Top of Recorded information

(** X16: only the last call of a burst takes effect, once.  From any state a
    debounced function can reach: a call, then any number of further calls
    each less than [wait] after the one before, then a pause of at least
    [wait], make [fn] run exactly once more, with the arguments of the last
    call, and leave no timeout pending. *)
Theorem debounce_fires_once_with_the_last_arguments
    (history : list (Event Args)) (first : Args) (calls : list (nat * Args)) (d : nat) :
  Forall (fun c => (fst c < wait)%nat) calls -> (wait <= d)%nat ->
  let s := run wait history (start Args) in
  let s' := run wait (Call first :: burst calls ++ [Elapse Args d]) s in
  fnCalls s' = (fnCalls s ++ [last (map snd calls) first])%list /\
  timers s' = [].
Proof.
  intros Hgaps Hd. cbn zeta.
  set (s := run wait history (start Args)).
  assert (Hs : pendingIsCurrent s)
    by (apply run_keeps_pendingIsCurrent; left; reflexivity).
  destruct (debounced_sets_one_timer first Hs) as (Htm & Ht & Hnow & Hcalls).
  cbn [run fold_left step].
  rewrite <- Hnow in Htm.
  destruct (burst_fires_last Hgaps Hd _ Htm Ht) as (Hfn & Hleft).
  split; [|exact Hleft].
  rewrite <- Hcalls. exact Hfn.
Qed.

Lemma filter_split_length (A : Type) (f : A -> bool) (l : list A) :
  (List.length (filter f l) + List.length (filter (fun x => negb (f x)) l)
   = List.length l)%nat.
Proof.
  induction l as [|x l IH]; [reflexivity|].
  cbn [filter]. destruct (f x); cbn [negb List.length]; lia.
Qed.

Lemma step_budget (s : State Args) (e : Event Args) :
  (List.length (fnCalls (step wait s e)) + List.length (timers (step wait s e))
   <= List.length (fnCalls s) + List.length (timers s) + countCalls [e])%nat.
Proof.
  destruct e as [a | ms]; cbn [step countCalls filter List.length].
  - unfold debounced, setTimeout, clearTimeout.
    destruct (t s) as [i|]; cbn [timers fnCalls]; rewrite length_app; cbn [List.length].
    + pose proof (filter_length_le (fun tm => negb (Nat.eqb (timerId tm) i)) (timers s)).
      lia.
    + lia.
  - unfold elapse. cbn [timers fnCalls]. rewrite length_app, length_map.
    pose proof (filter_split_length (fun tm => Nat.leb (due tm) (now s + ms)) (timers s)).
    lia.
Qed.

Lemma run_budget (events : list (Event Args)) (s : State Args) :
  (List.length (fnCalls (run wait events s)) + List.length (timers (run wait events s))
   <= List.length (fnCalls s) + List.length (timers s) + countCalls events)%nat.
Proof.
  revert s. induction events as [|e rest IH]; intros s; [cbn; lia|].
  cbn [run fold_left]. fold (run wait rest (step wait s e)).
  pose proof (IH (step wait s e)) as H1.
  pose proof (step_budget s e) as H2.
  assert (Hc : countCalls (e :: rest) = (countCalls [e] + countCalls rest)%nat).
  { unfold countCalls. cbn [filter]. destruct e; cbn [List.length]; lia. }
  lia.
Qed.

(** X18: [fn] never runs more often than the debounced function was called. *)
Theorem debounce_never_multiplies_calls (events : list (Event Args)) :
  (List.length (fnCalls (run wait events (start Args))) <= countCalls events)%nat.
Proof.
  pose proof (run_budget events (start Args)) as H. cbn in H. lia.
Qed.

End DebounceFacts.

(** X16 for three quick edits and the 180 ms of [attachListeners]. *)
Lemma three_quick_edits_fire_once :
  Debounce.fnCalls
    (Debounce.run 180%nat
       (Debounce.Call "a" :: Debounce.burst [(50%nat, "b"); (120%nat, "c")]
          ++ [Debounce.Elapse string 180%nat])%list
       (Debounce.run 180%nat [] (Debounce.start string)))
  = ["c"].
Proof.
  apply (@debounce_fires_once_with_the_last_arguments string 180%nat [] "a"
           [(50%nat, "b"); (120%nat, "c")] 180%nat).
  - repeat constructor.
  - apply Nat.le_refl.
Defined.

(** ** The two revisions side by side *)

Section Revisions.

Context {host : Host}.

Lemma app_js_buildFrame_world (raw : Params) (w : World) :
  AppJs.buildFrame raw w =
  (Normal tt,
   {| frameGroup := Some (mkGroup (appJsPieces (normalizeParams raw)));
      sceneFrame := Some (mkGroup (appJsPieces (normalizeParams raw)));
      summary := Some (composedSummary (normalizeParams raw)) |}).
Proof.
  unfold AppJs.buildFrame, bind, getWorld, setSceneFrame, setFrameGroup,
    setSummary, putWorld, ret, bind, getWorld, putWorld, ret.
  cbn zeta. destruct (frameGroup w); reflexivity.
Qed.

Lemma app_js_overlay_geometry (length : number) (orientation : string) (p : Params) :
  geometry (AppJs.createLipOverlay length orientation p) =
  geometry (createLipOverlay length orientation p).
Proof. reflexivity. Qed.

Lemma appJsPieces_agree (v : value) (p : Params) :
  List.length (appJsPieces p) = 8%nat /\
  map position (appJsPieces p) = map position (firstn 8 (composedPieces v p)) /\
  map geometry (skipn 4 (appJsPieces p)) =
    map geometry (firstn 4 (skipn 4 (composedPieces v p))).
Proof.
  unfold appJsPieces, composedPieces. cbn zeta.
  cbn [List.length map firstn skipn]. unfold setPosition.
  cbn [position geometry]. rewrite !app_js_overlay_geometry.
  split; [reflexivity|]. split; reflexivity.
Qed.

(** X19: the earlier revision, [src/js/app.js], reads no global: its
    [buildFrame] returns in every realm with a frame of eight meshes, and
    these sit where [part_000] puts its rails and overlays, carry the same
    overlay geometry and give the same summary. *)
Theorem app_js_frame_agrees_with_part_000
    (g : GlobalObject) (v : value) (raw : Params) (w : World) :
  g "lipDepth" = Some v ->
  let old := AppJs.buildFrame raw w in
  let new := buildFrame g raw w in
  fst old = Normal tt /\
  List.length (framePieces (snd old)) = 8%nat /\
  sceneFrame (snd old) = frameGroup (snd old) /\
  map position (framePieces (snd old)) =
    map position (firstn 8 (framePieces (snd new))) /\
  map geometry (skipn 4 (framePieces (snd old))) =
    map geometry (firstn 4 (skipn 4 (framePieces (snd new)))) /\
  summary (snd old) = summary (snd new).
Proof.
  intros Hg. cbn zeta.
  rewrite (buildFrame_resolved g raw w Hg), app_js_buildFrame_world.
  destruct (appJsPieces_agree v (normalizeParams raw)) as (Hlen & Hpos & Hgeo).
  unfold framePieces. cbn [fst snd frameGroup sceneFrame summary children].
  split; [reflexivity|]. split; [exact Hlen|]. split; [reflexivity|].
  split; [exact Hpos|]. split; [exact Hgeo | reflexivity].
Qed.

End Revisions.

(** X19 for the default frame built in the page. *)
Lemma app_js_default_frame_agrees :
  summary (snd (AppJs.buildFrame defaults initialWorld)) =
  summary (snd (buildFrame browserWindow defaults initialWorld)).
Proof.
  apply (@app_js_frame_agrees_with_part_000 prismHost browserWindow
           (VElement "lipDepth") defaults initialWorld).
  reflexivity.
Defined.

Bottom of Recorded information

# Problem details
Starting at the first line of the entries above, please extract each line up to and including the line with "Lemma filter_split_length (A", unchanged, and add nothing.

# Solution for this exercise
(** X16: only the last call of a burst takes effect, once.  From any state a
    debounced function can reach: a call, then any number of further calls
    each less than [wait] after the one before, then a pause of at least
    [wait], make [fn] run exactly once more, with the arguments of the last
    call, and leave no timeout pending. *)
Theorem debounce_fires_once_with_the_last_arguments
    (history : list (Event Args)) (first : Args) (calls : list (nat * Args)) (d : nat) :
  Forall (fun c => (fst c < wait)%nat) calls -> (wait <= d)%nat ->
  let s := run wait history (start Args) in
  let s' := run wait (Call first :: burst calls ++ [Elapse Args d]) s in
  fnCalls s' = (fnCalls s ++ [last (map snd calls) first])%list /\
  timers s' = [].
Proof.
  intros Hgaps Hd. cbn zeta.
  set (s := run wait history (start Args)).
  assert (Hs : pendingIsCurrent s)
    by (apply run_keeps_pendingIsCurrent; left; reflexivity).
  destruct (debounced_sets_one_timer first Hs) as (Htm & Ht & Hnow & Hcalls).
  cbn [run fold_left step].
  rewrite <- Hnow in Htm.
  destruct (burst_fires_last Hgaps Hd _ Htm Ht) as (Hfn & Hleft).
  split; [|exact Hleft].
  rewrite <- Hcalls. exact Hfn.
Qed.

Lemma filter_split_length (A : Type) (f : A -> bool) (l : list A) :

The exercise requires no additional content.